-- PROBLEM STATEMENT --
Among the records below, which lines contain the string "Hconf"? Report them.

------ DATA FOR REVIEW ------

Definition slow_stations : Stations.Stations :=
  Stations.addStation (Stations.Stations_ l0) slow_station.

Definition slow_signal : Signal.Signal :=
  Signal.addGroundStation_dt (Signal.Signal_ 1 l0) d0 d0 d0 l0 d0
    (double_of_Z 200).

(** A store whose one candidate has an infinite coordinate. *)
Definition far_store : PositionsList.PositionsList :=
  PositionsList.PositionsList_of
    (PositionsList.Build_Position (S754_infinity false) l0 l0 l0 l0).

(** A store of five candidates, of first coordinates 1, 2, 4, 0, 0. *)
Definition on_axis (v : Z) : PositionsList.Position :=
  PositionsList.Build_Position (ldouble_of_Z v) l0 l0 l0 l0.

Definition five_store : PositionsList.PositionsList :=
  PositionsList.addPositions PositionsList.PositionsList_
    (map on_axis [1; 2; 4; 0; 0]).

(** A store of three candidates, of first coordinates [3 * 2^64], [3]
    and [- 3 * 2^64]: their sum is 3. *)
Definition cancelling_store : PositionsList.PositionsList :=
  PositionsList.addPositions PositionsList.PositionsList_
    (map on_axis [3 * 2 ^ 64; 3; - 3 * 2 ^ 64]).

(** The least positive [long double], [2^-16445], and a store of two
    candidates that have it as their first coordinate. *)
Definition least : ldouble := S754_finite false 1 (-16445).

Definition least_store : PositionsList.PositionsList :=
  PositionsList.addPositions PositionsList.PositionsList_
    [PositionsList.Build_Position least l0 l0 l0 l0;
     PositionsList.Build_Position least l0 l0 l0 l0].

(** One half, as a [long double]. *)
Definition half : ldouble := ldiv (ldouble_of_Z 1) (ldouble_of_Z 2).

(** A store filled through [addPosition( aPosVec, combSt )]: four numbers
    and the combination [7], then five numbers, the last one a half. *)
Definition four_numbers : option PositionsList.PositionsList :=
  PositionsList.addPosition_vec PositionsList.PositionsList_
    [ldouble_of_Z 1; ldouble_of_Z 2; ldouble_of_Z 3; ldouble_of_Z 4] [7].

Definition five_numbers : option PositionsList.PositionsList :=
  PositionsList.addPosition_vec PositionsList.PositionsList_
    [ldouble_of_Z 1; ldouble_of_Z 2; ldouble_of_Z 3; ldouble_of_Z 4; half]
    [7].

(** A signal of two ground stations, of delays 30 and 70, one second and
    two seconds away. *)
Definition quick_signal : Signal.Signal :=
  Signal.addGroundStation_dt
    (Signal.addGroundStation_dt (Signal.Signal_ 1 l0) d0 d0 d0 l0
       (double_of_Z 1) (double_of_Z 30))
    (double_of_Z 1) d0 d0 l0 (double_of_Z 2) (double_of_Z 70).
(** X14. An update that carries both times reads them on the UTC wall
    clock of the UTC date of the slot.  It is refused with 409, and changes
    nothing, exactly when another slot of the same provider overlaps that
    interval; otherwise it succeeds, and even then no slot of the store moves
    in time: the patch only sets the keys [start_time] and [end_time]. *)
Theorem update_times_policy (E : Env) (slot_id : string)
    (updates : ProviderAvailabilityUpdate.t) (w : World) (slot : SlotDict.t)
    (new_start new_end : string) (start_hm end_hm : Z * Z) :
  slot_id <> "" ->
  stored_slot w slot_id = Some slot ->
  ProviderAvailabilityUpdate.start_time updates = Some new_start ->
  ProviderAvailabilityUpdate.end_time updates = Some new_end ->
  parse_time new_start = Some start_hm ->
  parse_time new_end = Some end_hm ->
  let slot_date := Calendar.date_of (SlotDict.slot_start_time slot) in
  let new_start_dt := Calendar.combine slot_date (fst start_hm) (snd start_hm) in
  let new_end_dt := Calendar.combine slot_date (fst end_hm) (snd end_hm) in
  (clashes w slot_id (SlotDict.provider_id slot) new_start_dt new_end_dt ->
   update_availability_slot E slot_id updates w
   = (Return (Failure "Updated time conflicts with existing availability" 409), w)) /\
  (~ clashes w slot_id (SlotDict.provider_id slot) new_start_dt new_end_dt ->
   exists w',
     update_availability_slot E slot_id updates w
     = (Return (Success (Some "Slot updated successfully") tt), w') /\
     map SlotDict.slot_start_time (APPOINTMENT_SLOTS w')
     = map SlotDict.slot_start_time (APPOINTMENT_SLOTS w) /\
     map SlotDict.slot_end_time (APPOINTMENT_SLOTS w')
     = map SlotDict.slot_end_time (APPOINTMENT_SLOTS w) /\
     (exists slot', stored_slot w' slot_id = Some slot' /\
                    SlotDict.start_time slot' = Some new_start /\
                    SlotDict.end_time slot' = Some new_end)).
Proof.
  intros Hid Hst Hs He Ps Pe slot_date new_start_dt new_end_dt.
  destruct (stored_slot_In w slot_id slot Hid Hst) as (Hin & Hsid & rest & Hget).
  destruct (parse_time_nonempty _ _ Ps) as [Ts Os].
  destruct (parse_time_nonempty _ _ Pe) as [Te Oe].
  assert (Hconf : update_conflicts E slot_id updates slot w
                  = (Return (check_slot_conflicts w (SlotDict.provider_id slot)
                               new_start_dt new_end_dt (Some slot_id)), w)).
  { unfold update_conflicts. rewrite Hs, He, Ts, Te, Os, Oe. cbn [orb].
    rewrite bind_eq. unfold ret at 1. cbv beta iota.
    rewrite bind_eq. unfold ret at 1. cbv beta iota.
    rewrite bind_eq, (convert_to_utc_UTC E _ _ _ Ps). unfold lift at 1. cbv beta iota.
    rewrite bind_eq, (convert_to_utc_UTC E _ _ _ Pe). unfold lift at 1. cbv beta iota.
    reflexivity. }
  assert (Hiff : check_slot_conflicts w (SlotDict.provider_id slot)
                   new_start_dt new_end_dt (Some slot_id) = true <->
                 clashes w slot_id (SlotDict.provider_id slot) new_start_dt new_end_dt).
  { rewrite check_slot_conflicts_iff. unfold clashes.
    split; intros (other & A & B & C & D); exists other;
      (split; [exact A|]); (split; [exact B|]); (split; [|exact D]).
    - destruct C as [C|[C|C]]; congruence.
    - right. right. congruence. }
  split; intros Hc; unfold update_availability_slot, try_except;
    rewrite bind_eq; unfold gets at 1; cbv beta iota; rewrite Hget, bind_eq, Hconf.
  - apply Hiff in Hc. rewrite Hc. reflexivity.
  - destruct (check_slot_conflicts w _ new_start_dt new_end_dt (Some slot_id)) eqn:C;
      [elim Hc; now apply Hiff|].
    rewrite bind_eq. unfold utcnow at 1. cbv beta iota.
    rewrite bind_eq. unfold update_appointment_slot at 1.
    rewrite bind_eq. unfold gets at 1. cbv beta iota.
    cbn [APPOINTMENT_SLOTS].
    destruct (update_first slot_id _ (APPOINTMENT_SLOTS w)) as [store'|] eqn:U.
    2:{ exfalso. revert U. now apply update_first_found with slot. }
    rewrite bind_eq. unfold modify at 1, ret at 1. cbv beta iota. cbn [negb].
    unfold ret. eexists. split; [reflexivity|]. cbn [APPOINTMENT_SLOTS set_APPOINTMENT_SLOTS].
    destruct (update_first_instants _ _ _ _ U) as (A & B & _).
    split; [exact A|]. split; [exact B|].
    apply update_first_spec in U.
    destruct U as (before & x & after & Hstore & Hbefore & Hx & ->).
    exists (dict_update x (prepare_update_data updates
                             (utcnow_at E (clock_read w)))).
    split.
    + unfold stored_slot. rewrite (lookup_by_id _ _ Hid).
      cbn [APPOINTMENT_SLOTS set_APPOINTMENT_SLOTS].
      rewrite filter_app. rewrite filter_absent.
      2:{ intros y Hy. apply String.eqb_neq. now apply Hbefore. }
      cbn. rewrite Hx, String.eqb_refl. reflexivity.
    + cbn. rewrite Hs, He, Ts, Te. auto.
Qed.

Lemma update_times_policy_witness :
  exists w',
    update_availability_slot Sample.env "slot-123" Scenario.move_earlier Sample.seeded_world
    = (Return (Success (Some "Slot updated successfully") tt), w') /\
    map SlotDict.slot_start_time (APPOINTMENT_SLOTS w') = [1708005600; 1708007400] /\
    map SlotDict.slot_end_time (APPOINTMENT_SLOTS w') = [1708007400; 1708009200] /\
    (exists slot', stored_slot w' "slot-123" = Some slot' /\
                   SlotDict.start_time slot' = Some "13:00" /\
                   SlotDict.end_time slot' = Some "14:00").
Proof.
  apply (proj2 (update_times_policy Sample.env "slot-123" Scenario.move_earlier
                  Sample.seeded_world
                  (Sample.slot "slot-123" "provider-123" 1708005600 1708007400 AVAILABLE)
                  "13:00" "14:00" (13, 0) (14, 0)
                  ltac:(discriminate) eq_refl eq_refl eq_refl eq_refl eq_refl)).
  intros (other & Hin & _ & Hne & Hs & He).
  destruct Hin as [<-|[<-|[]]].
  - now apply Hne.
  - vm_compute in He. discriminate He.
Defined.
(* ===== verification/_CoqProject ===== *)
-Q . S2P
Spec2Rocq.v
Traces.v
JsString.v
Uri.v
Platform.v
Calendar.v
Blog.v
Store.v
Http.v
Auth.v
Handlers.v
Server.v
Refinement.v
Browser.v
Completeness.v
Names.v
Secret.v
Wire.v
Client.v
Console.v
(* ===== verification/JsString.v ===== *)
(** * JavaScript strings

    A string is its sequence of UTF-16 code units, each a number below
    [2^16] kept as an [N].  The operations are the ones server.js applies to
    the fields of a form: [String.prototype.trim], [length], the truth value
    of a string in a condition, and the test of the regular expression
    [/^[a-zA-Z0-9]+$/] (lines 100-101, 209-210, 218-226, 264-265).

    [js] turns a literal of the development into a JavaScript string; it is
    how the examples write their inputs. *)

From S2P Require Import Spec2Rocq.

Abbreviation jsstring := (list N).

Definition js (s : string) : jsstring :=
  Ascii.N_of_ascii <$> String.list_ascii_of_string s.

(** The code points [trim] strips: WhiteSpace (TAB, VT, FF, ZWNBSP and the
    category Zs) and LineTerminator (LF, CR, LS, PS) of ECMAScript. *)
Definition is_white_space (c : N) : bool :=
  ((9 <=? c) && (c <=? 13) || (c =? 32) || (c =? 160) || (c =? 0x1680)
   || (0x2000 <=? c) && (c <=? 0x200A)
   || (c =? 0x2028) || (c =? 0x2029) || (c =? 0x202F) || (c =? 0x205F)
   || (c =? 0x3000) || (c =? 0xFEFF))%N.

Fixpoint trimStart (s : jsstring) : jsstring :=
  match s with
  | [] => []
  | c :: s' => if is_white_space c then trimStart s' else s
  end.

Definition trimEnd (s : jsstring) : jsstring :=
  reverse (trimStart (reverse s)).

Definition trim (s : jsstring) : jsstring := trimEnd (trimStart s).

(** [s.length] *)
Definition js_length (s : jsstring) : Z := Z.of_nat (length s).

(** The truth value of a string in a condition: only the empty string is
    falsy. *)
Definition truthy (s : jsstring) : bool :=
  match s with [] => false | _ :: _ => true end.

(** The class [[a-zA-Z0-9]]. *)
Definition is_alnum (c : N) : bool :=
  ((97 <=? c) && (c <=? 122) || (65 <=? c) && (c <=? 90)
   || (48 <=? c) && (c <=? 57))%N.

(** [/^[a-zA-Z0-9]+$/.test(s)]: without the [m] flag the anchors are the
    ends of the string, so the whole string is one or more letters or
    digits. *)
Definition test_alnum (s : jsstring) : bool :=
  truthy s && forallb is_alnum s.

(** A string made of white space only (possibly empty): what [trim] maps to
    the empty string. *)
Definition blank (s : jsstring) : bool := forallb is_white_space s.

(** ** [trimStart] *)

Lemma trimStart_decompose s :
  ∃ pre, s = pre ++ trimStart s ∧ blank pre = true.
Proof.
  induction s as [|c s [pre [Hs Hpre]]]; [by exists []|].
  simpl. destruct (is_white_space c) eqn:Hc.
  - exists (c :: pre). simpl. rewrite Hc, Hpre. by rewrite <- Hs.
  - by exists [].
Qed.

Lemma trimStart_head s c :
  head (trimStart s) = Some c → is_white_space c = false.
Proof.
  induction s as [|d s IH]; [done|]. simpl.
  destruct (is_white_space d) eqn:Hd; [done|]. simpl. congruence.
Qed.

Lemma trimStart_fixed s :
  (∀ c, head s = Some c → is_white_space c = false) → trimStart s = s.
Proof. destruct s as [|c s]; [done|]. intros H. simpl. by rewrite (H c). Qed.

Lemma trimStart_blank_app pre s :
  blank pre = true → trimStart (pre ++ s) = trimStart s.
Proof.
  induction pre as [|c pre IH]; [done|]. simpl.
  intros [-> ?]%andb_prop. auto.
Qed.

Lemma trimStart_blank s : blank s = true → trimStart s = [].
Proof.
  intros H. rewrite <- (app_nil_r s). by rewrite trimStart_blank_app.
Qed.

Lemma trimStart_nil_blank s : trimStart s = [] → blank s = true.
Proof.
  destruct (trimStart_decompose s) as [pre [Hs Hpre]]. intros Hnil.
  rewrite Hs, Hnil, app_nil_r. done.
Qed.

(** ** [trimEnd], by reversal *)

Lemma blank_reverse s : blank (reverse s) = blank s.
Proof.
  unfold blank. apply eq_true_iff_eq.
  rewrite !forallb_forall. setoid_rewrite <- list_elem_of_In.
  by setoid_rewrite elem_of_reverse.
Qed.

Lemma blank_app s t : blank (s ++ t) = blank s && blank t.
Proof. apply forallb_app. Qed.

Lemma trimEnd_decompose s :
  ∃ post, s = trimEnd s ++ post ∧ blank post = true.
Proof.
  destruct (trimStart_decompose (reverse s)) as [pre [Hs Hpre]].
  exists (reverse pre). split; [|by rewrite blank_reverse].
  unfold trimEnd. rewrite <- reverse_app, <- Hs. by rewrite reverse_involutive.
Qed.

Lemma trimEnd_last s c :
  last (trimEnd s) = Some c → is_white_space c = false.
Proof. unfold trimEnd. rewrite last_reverse. apply trimStart_head. Qed.

Lemma trimEnd_fixed s :
  (∀ c, last s = Some c → is_white_space c = false) → trimEnd s = s.
Proof.
  intros H. unfold trimEnd. rewrite trimStart_fixed.
  - apply reverse_involutive.
  - intros c. rewrite head_reverse. apply H.
Qed.

Lemma trimEnd_head s c : head (trimEnd s) = Some c → head s = Some c.
Proof.
  destruct (trimEnd_decompose s) as [post [Hs _]]. intros Hc.
  rewrite Hs. destruct (trimEnd s); by simplify_eq/=.
Qed.

Lemma trimEnd_blank s : blank s = true → trimEnd s = [].
Proof.
  intros H. unfold trimEnd. rewrite trimStart_blank; [done|].
  by rewrite blank_reverse.
Qed.

(** ** [trim] *)

Lemma trim_head s c : head (trim s) = Some c → is_white_space c = false.
Proof. intros H%trimEnd_head. by eapply trimStart_head. Qed.

Lemma trim_last s c : last (trim s) = Some c → is_white_space c = false.
Proof. apply trimEnd_last. Qed.

Lemma trim_decompose s :
  ∃ pre post, s = pre ++ trim s ++ post
              ∧ blank pre = true ∧ blank post = true.
Proof.
  destruct (trimStart_decompose s) as [pre [Hs Hpre]].
  destruct (trimEnd_decompose (trimStart s)) as [post [Ht Hpost]].
  exists pre, post. split_and!; [|done..].
  unfold trim. by rewrite <- Ht.
Qed.

Lemma trim_fixed s :
  (∀ c, head s = Some c → is_white_space c = false) →
  (∀ c, last s = Some c → is_white_space c = false) →
  trim s = s.
Proof.
  intros Hh Hl. unfold trim. rewrite (trimStart_fixed s Hh).
  by apply trimEnd_fixed.
Qed.

(** Trimming twice is trimming once. *)
Lemma trim_idemp s : trim (trim s) = trim s.
Proof. apply trim_fixed; [apply trim_head | apply trim_last]. Qed.

Lemma trim_length s : (length (trim s) ≤ length s)%nat.
Proof.
  destruct (trim_decompose s) as (pre & post & Hs & _).
  rewrite Hs at 2. rewrite !length_app. lia.
Qed.

Lemma trim_blank s : trim s = [] ↔ blank s = true.
Proof.
  split.
  - intros Hnil. destruct (trim_decompose s) as (pre & post & Hs & Hp & Hq).
    rewrite Hs, Hnil. simpl. by rewrite blank_app, Hp, Hq.
  - intros H. unfold trim. rewrite trimStart_blank; [|done].
    by apply trimEnd_blank.
Qed.

Lemma truthy_trim s : truthy (trim s) = negb (blank s).
Proof.
  destruct (blank s) eqn:Hb.
  - apply trim_blank in Hb. by rewrite Hb.
  - destruct (trim s) eqn:Ht; [|done].
    apply trim_blank in Ht. congruence.
Qed.

(** ** The character classes *)

Ltac bool_to_prop :=
  rewrite ?orb_true_iff, ?andb_true_iff, ?N.leb_le, ?N.eqb_eq in *.

Lemma is_alnum_spec c :
  is_alnum c = true ↔ (97 ≤ c ≤ 122 ∨ 65 ≤ c ≤ 90 ∨ 48 ≤ c ≤ 57)%N.
Proof. unfold is_alnum. bool_to_prop. lia. Qed.

Lemma is_white_space_spec c :
  is_white_space c = true ↔
  (9 ≤ c ≤ 13 ∨ c = 32 ∨ c = 160 ∨ c = 0x1680 ∨ 0x2000 ≤ c ≤ 0x200A
   ∨ c = 0x2028 ∨ c = 0x2029 ∨ c = 0x202F ∨ c = 0x205F ∨ c = 0x3000
   ∨ c = 0xFEFF)%N.
Proof. unfold is_white_space. bool_to_prop. lia. Qed.

Lemma is_alnum_not_white_space c : is_alnum c = true → is_white_space c = false.
Proof.
  intros H%is_alnum_spec. apply not_true_is_false.
  intros Hw%is_white_space_spec. lia.
Qed.

Lemma test_alnum_spec s :
  test_alnum s = true ↔ s ≠ [] ∧ Forall (λ c, is_alnum c = true) s.
Proof.
  unfold test_alnum. rewrite andb_true_iff, forallb_forall, Forall_forall.
  setoid_rewrite list_elem_of_In. by destruct s; intuition.
Qed.

Lemma test_alnum_trim s : test_alnum s = true → trim s = s.
Proof.
  intros [_ Hall]%test_alnum_spec. rewrite Forall_forall in Hall.
  apply trim_fixed; intros c Hc; apply is_alnum_not_white_space, Hall.
  - by apply head_Some_elem_of.
  - by apply last_Some_elem_of.
Qed.

Lemma js_length_nonneg s : (0 ≤ js_length s)%Z.
Proof. unfold js_length. lia. Qed.

Lemma js_length_js s : js_length (js s) = Z.of_nat (String.length s).
Proof.
  unfold js_length, js. rewrite length_fmap. f_equal.
  induction s; simpl; congruence.
Qed.

(** ** Specifications *)

Lemma trimEnd_blank_app s post :
  blank post = true → trimEnd (s ++ post) = trimEnd s.
Proof.
  intros Hb. unfold trimEnd.
  by rewrite reverse_app, trimStart_blank_app by (by rewrite blank_reverse).
Qed.

Lemma trim_unique pre t post :
  blank pre = true → blank post = true →
  (∀ c, head t = Some c → is_white_space c = false) →
  (∀ c, last t = Some c → is_white_space c = false) →
  trim (pre ++ t ++ post) = t.
Proof.
  intros Hpre Hpost Hh Hl. unfold trim. rewrite trimStart_blank_app by done.
  destruct t as [|c t].
  - by rewrite trimStart_blank, trimEnd_blank.
  - rewrite <- app_comm_cons, trimStart_fixed by (intros ? [= <-]; by apply Hh).
    rewrite app_comm_cons, trimEnd_blank_app by done. by apply trimEnd_fixed.
Qed.

(** [trim] returns the one substring of its argument that is
    preceded and followed by white space only and neither starts nor ends
    with a white-space character (of the ECMAScript classes WhiteSpace and
    LineTerminator). *)
Theorem trim_spec s t :
  trim s = t ↔
  ∃ pre post, s = pre ++ t ++ post
              ∧ blank pre = true ∧ blank post = true
              ∧ (∀ c, head t = Some c → is_white_space c = false)
              ∧ (∀ c, last t = Some c → is_white_space c = false).
Proof.
  split.
  - intros <-. destruct (trim_decompose s) as (pre & post & Hs & Hpre & Hpost).
    exists pre, post. split_and!; [done..|apply trim_head|apply trim_last].
  - intros (pre & post & -> & Hpre & Hpost & Hh & Hl). by apply trim_unique.
Qed.

(** The test [/^[a-zA-Z0-9]+$/] accepts exactly the non-empty strings of
    ASCII letters and digits. *)
Theorem test_alnum_correct s :
  test_alnum s = true ↔
  s ≠ [] ∧ Forall (λ c, 97 ≤ c ≤ 122 ∨ 65 ≤ c ≤ 90 ∨ 48 ≤ c ≤ 57)%N s.
Proof.
  rewrite test_alnum_spec. apply and_iff_compat_l, Forall_iff. intros c.
  apply is_alnum_spec.
Qed.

------

-- EXERCISE RESULT --
  assert (Hconf : update_conflicts E slot_id updates slot w
    rewrite bind_eq; unfold gets at 1; cbv beta iota; rewrite Hget, bind_eq, Hconf.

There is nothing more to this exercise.